Various supports can be used to help people succeed at work.

We all rely on supports to navigate the world and be successful at work. Considering which formal and informal supports can be beneficial is an important part of helping people be successful in thinking about, finding and maintaining employment. Explore common supports and potential funding sources below.

Natural (or informal) supports are freely given and available to people with or without disabilities to navigate the world. Natural supports can be especially helpful in building relationships and decreasing reliance on formal service systems. Because natural supports can help people feel more included, they can support higher job performance and retention.
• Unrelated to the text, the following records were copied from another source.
(** C1, as the specification states it, fails: "alpha" is started, "beta"
    fails, [newApp] returns the error, and "alpha" has not been shut
    down. *)
Lemma newApp_rollback_counterexample :
  let run := newApp (E:=demo_env) demo_ctx
               (demo_project "/src/shop" ["alpha"; "beta"]) (demo_cfg "") in
  (exists w', run demo_world = Returned (None, Some (OpaqueError 7)) w') /\
  ~ rolled_back (events_of run demo_world).
Proof.
  split.
  - eexists. vm_compute. reflexivity.
  - intros H.
    specialize (H {| inst_pid := 0; Mappers := [FuncAt 10; FuncAt 11] |}).
    assert (Hin : {| inst_pid := 0; Mappers := [FuncAt 10; FuncAt 11] |}
                  ∈ started (events_of (newApp (E:=demo_env) demo_ctx
                       (demo_project "/src/shop" ["alpha"; "beta"]) (demo_cfg ""))
                       demo_world)).
    { vm_compute. apply list_elem_of_here. }
    apply H in Hin. vm_compute in Hin. by apply elem_of_nil in Hin.
Qed.

Example demo_app_built :
  newApp (E:=demo_env) demo_ctx (demo_project "/src/shop" ["alpha"]) (demo_cfg "")
    demo_world
  = Returned (Some demo_app, None) demo_app_world.
Proof. vm_compute. reflexivity. Qed.

(** ** Teardown *)

Section Teardown.
Context `{E : Env}.

Lemma newApp_success ctx p cfg w app w1 :
  newApp ctx p cfg w = Returned (Some app, None) w1 ->
  exists tr,
    events_of (newApp ctx p cfg) w = tr /\
    new_post p cfg w (Some app, None) w1 tr.
Proof.
  intros Hrun.
  destruct (newApp_spec ctx p cfg w) as (r & w' & tr & Hrun' & Hpost).
  rewrite Hrun in Hrun'. injection Hrun' as <- <-.
  exists tr. split; [|exact Hpost].
  by apply (newApp_events _ _ _ _ _ _ _ Hrun).
Qed.

Lemma Close_plugin_handles (a : App) (insts : list PluginInstance) (w : World) :
  closers a = plugin_closer <$> insts ->
  exists w',
    Close a w = Returned None w' /\
    trace w' = trace w ++ (EvPluginClose <$> (inst_pid <$> insts)) /\
    heap w' = heap w /\ next_id w' = next_id w.
Proof.
  intros Hcl. rewrite Close_fold, Hcl, fold_plugin_closers.
  eexists. split; [reflexivity|]. simpl.
  by rewrite list_fmap_compose.
Qed.

(** C2, as the code has it: every call of [Close] on an App built by
    [newApp] invokes each of its shutdown handles exactly once, in the
    order of registration, and returns without a panic; [Close] keeps no
    record of having run, so a second call invokes every handle once
    more. *)
Theorem Close_invokes_each_handle_once_per_call ctx p cfg w app w1 :
  newApp ctx p cfg w = Returned (Some app, None) w1 ->
  let pids := inst_pid <$> started (events_of (newApp ctx p cfg) w) in
  NoDup pids /\
  length (closers app) = length pids /\
  forall w2, exists w3 w4,
    Close app w2 = Returned None w3 /\
    events_of (Close app) w2 = EvPluginClose <$> pids /\
    Close app w3 = Returned None w4 /\
    events_of (Close app) w3 = EvPluginClose <$> pids.
Proof.
  intros Hrun. destruct (newApp_success _ _ _ _ _ _ Hrun) as (tr & -> & Hpost).
  cbv zeta.
  destruct (np_result _ _ _ _ _ _ Hpost) as (_ & _ & Hcl & Hpids & _).
  split; [rewrite Hpids; apply NoDup_seq|].
  split; [by rewrite Hcl, !length_fmap|].
  intros w2.
  destruct (Close_plugin_handles app (started tr) w2 Hcl) as (w3 & H3 & Ht3 & _).
  destruct (Close_plugin_handles app (started tr) w3 Hcl) as (w4 & H4 & Ht4 & _).
  exists w3, w4.
  split; [exact H3|]. split; [|split; [exact H4|]].
  - apply events_of_extends. by rewrite H3.
  - apply events_of_extends. by rewrite H4.
Qed.

(** C7: [Close] returns the nil error for every App, whatever its
    shutdown handles do and return: the world it leaves is the one the
    handles produce one after the other, and the errors they return are
    not looked at. *)
Theorem Close_always_returns_nil (a : App) (w : World) :
  Close a w = Returned None (foldl (fun w c => snd (c w)) w (closers a)).
Proof. apply Close_fold. Qed.

End Teardown.

Lemma Close_invokes_each_handle_once_per_call_witness :
  let pids := inst_pid <$> started (events_of
                (newApp (E:=demo_env) demo_ctx (demo_project "/src/shop" ["alpha"])
                   (demo_cfg "")) demo_world) in
  newApp (E:=demo_env) demo_ctx (demo_project "/src/shop" ["alpha"]) (demo_cfg "")
    demo_world = Returned (Some demo_app, None) demo_app_world /\
  NoDup pids /\ length (closers demo_app) = length pids.
Proof.
  assert (H : newApp (E:=demo_env) demo_ctx (demo_project "/src/shop" ["alpha"])
                (demo_cfg "") demo_world
              = Returned (Some demo_app, None) demo_app_world).
  { vm_compute. reflexivity. }
  pose proof (Close_invokes_each_handle_once_per_call _ _ _ _ _ _ H) as (H1 & H2 & _).
  split; [exact H|]. split; [exact H1|exact H2].
Defined.

(** C2, as the specification states it, fails: the App built with the
    plugin "alpha" shuts it down on the first [Close], and shuts it down
    again on the second. *)
Lemma Close_twice_counterexample :
  newApp (E:=demo_env) demo_ctx (demo_project "/src/shop" ["alpha"]) (demo_cfg "")
    demo_world = Returned (Some demo_app, None) demo_app_world /\
  exists w2,
    Close demo_app demo_app_world = Returned None w2 /\
    closed (events_of (Close demo_app) demo_app_world) = [0] /\
    closed (events_of (Close demo_app) w2) <> [].
Proof.
  split; [vm_compute; reflexivity|].
  eexists. split; [vm_compute; reflexivity|].
  split; [vm_compute; reflexivity|].
  vm_compute. discriminate.
Qed.

(** ** The converter chain and the source path *)

Section Chain.
Context `{E : Env}.

Lemma with_status_heap a (body : Go (iface * option error)) (w : World) :
  (forall w0, heap (final (body w0)) = heap w0) ->
  heap (final (with_status a body w)) = heap w.
Proof.
  intros Hbody. unfold with_status.
  specialize (Hbody (bump (emit (EvStatusOpen (UI a) (next_id w)) w))).
  destruct (body _); simpl in *; exact Hbody.
Qed.

(** [callDynamicFunc] writes no array, however it ends. *)
Lemma callDynamicFunc_heap a ctx log result c f args w :
  heap (final (callDynamicFunc a ctx log result c f args w)) = heap w.
Proof.
  rewrite callDynamicFunc_eq.
  assert (Hbody : forall rf w0,
    heap (final (callDynamicFunc_body a ctx log result c rf args w0)) = heap w0).
  { intros rf w0.
    by destruct (callDynamicFunc_body_run a ctx log result c rf args w0)
      as (tr & _ & Hh & _). }
  destruct (as_Func f) as [rf|].
  - by apply with_status_heap.
  - cbv zeta. destruct (argmapper_NewFunc f log) as [rf|err]; [|done].
    rewrite with_status_heap; [done|]. apply Hbody.
Qed.

(** C6: the converter slice of an App built by [newApp] lies in an array
    allocated during the construction, so it is no alias of the project's
    slice, and the construction writes to no array that existed before,
    the project's included.  Its elements are the project's converters
    followed by the converters of the plugins loaded, in the order of
    loading; with no plugin to load they are the project's converters.
    [Close] and [callDynamicFunc] write to no array afterwards. *)
Theorem newApp_mappers_copy_then_append ctx p cfg w app w1 :
  newApp ctx p cfg w = Returned (Some app, None) w1 ->
  let tr := events_of (newApp ctx p cfg) w in
  (exists q, s_ptr (mappers app) = Some q /\ (q ∉ dom (heap w))) /\
  (forall x, x ∈ dom (heap w) -> heap w1 !! x = heap w !! x) /\
  elems (heap w1) (mappers app) = elems (heap w) (p_mappers p) ++ exported tr /\
  (from_option (fun f => length (Registered f)) 0 (p_factories p !! MapperType) = 0 ->
   elems (heap w1) (mappers app) = elems (heap w) (p_mappers p)) /\
  (forall w2, heap (final (Close app w2)) = heap w2) /\
  (forall w2 ctx' log result c f args,
     heap (final (callDynamicFunc app ctx' log result c f args w2)) = heap w2).
Proof.
  intros Hrun. destruct (newApp_success _ _ _ _ _ _ Hrun) as (tr & -> & Hpost).
  cbv zeta.
  destruct (np_result _ _ _ _ _ _ Hpost)
    as (Hown & Hel & Hcl & _ & _ & _ & Hcount).
  split.
  { destruct Hown as (q & arr & Hq & HqD & _). eauto. }
  split; [apply (np_frame _ _ _ _ _ _ Hpost)|].
  split; [exact Hel|].
  split.
  { intros Hzero. rewrite Hzero in Hcount.
    rewrite Hel. unfold exported.
    destruct (started tr); [by rewrite app_nil_r|simpl in Hcount; lia]. }
  split.
  { intros w2.
    destruct (Close_plugin_handles app (started tr) w2 Hcl) as (w3 & -> & _ & Hh & _).
    exact Hh. }
  intros. apply callDynamicFunc_heap.
Qed.

(** C9, as the code has it: the path of the source descriptor of an App
    built by [newApp] is the project root as it stands when the configured
    path is empty, and [filepath.Join] of the root and the configured path
    otherwise; [newApp] makes no path absolute, so with an empty
    configured path the result is absolute exactly when the root is. *)
Theorem newApp_source_path ctx p cfg w app w1 :
  newApp ctx p cfg w = Returned (Some app, None) w1 ->
  src_App (source app) = cfg_Name cfg /\
  src_Path (source app)
    = (if decide (cfg_Path cfg = "") then p_root p
       else filepath_Join (p_root p) (cfg_Path cfg)) /\
  (cfg_Path cfg = "" ->
   filepath_IsAbs (src_Path (source app)) = filepath_IsAbs (p_root p)).
Proof.
  intros Hrun. destruct (newApp_success _ _ _ _ _ _ Hrun) as (tr & _ & Hpost).
  destruct (np_result _ _ _ _ _ _ Hpost) as (_ & _ & _ & _ & _ & Hsrc & _).
  rewrite Hsrc. simpl. unfold source_path.
  split; [done|]. split; [done|].
  intros ->. by rewrite decide_True.
Qed.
Examples of natural supports
Natural supports in the work world include:

  • Friends and family sharing job openings or making introductions to an employer
  • Coworkers carpooling to help with transportation
  • Coworkers providing cues for breaks or inviting someone to lunch
  • Coworkers assisting with paperwork
  • Supervisors setting up work areas

Job coach fading
In some cases, a job coach (formal support) may be needed to help someone get set up at a job. Over time, however, the coach may provide less and less support as a person learns how to succeed at work and develops stronger natural supports. This is referred to as "fading." Others may need long-term formal job coaching supports.

Assistive technology is any technology or device that helps people with disabilities perform tasks that would otherwise be difficult or impossible to perform. Examples include screen-reading software, electronic organizers, assistive listening devices and roll-in desks for wheelchair users.

The System of Technology to Achieve Results (STAR) program can provide access to assistive technology through device loan and demonstration services.

Minnesota CareerForce centers can also help people try out assistive technology. Find local Minnesota CareerForce locations.

Typically a person's employer pays for necessary assistive technology. If the assistive technology is too expensive for the employer or the person wants to keep the technology if they switch employers, consider alternative funding sources. For example:

  • Medical Assistance helps pay for assistive devices prescribed by a physician for a medical condition.
  • Vocational Rehabilitation Services funds assistive technology to help people with disabilities find, get and keep employment.
  • The U.S. Department of Veterans Affairs offers funding for assistive technology for eligible veterans with disabilities.
  • Workers' compensation may pay for assistive technology for people with work-related injuries.
  • Social Security's Plan to Achieve Self-Support (PASS) is a program for people who get SSI or SSDI. Through PASS, people can save money for assistive technology without losing eligibility for benefits.

The Americans with Disabilities Act (ADA) lays out workplace rights for people with disabilities. The ADA makes it illegal to discriminate against people with disabilities in the workplace.

The ADA gives the right to reasonable accommodations for those who: 

  • Work for an employer with 15 or more employees (or a state or local government)
  • Have a disability as defined by the ADA
  • Need the accommodation because of the disability

For more information on the ADA and accommodations, check out job supports and accommodations from Disability Benefits 101.

Disclosing a disability
People have the right to choose whether to disclose their disability to their employer. Disclosing a disability can allow someone to request accommodations. The only question potential employers are allowed to ask regarding disability disclosure is if the person can perform the essential functions of their job with or without reasonable accommodations. They cannot ask questions that would force someone to disclose their disability.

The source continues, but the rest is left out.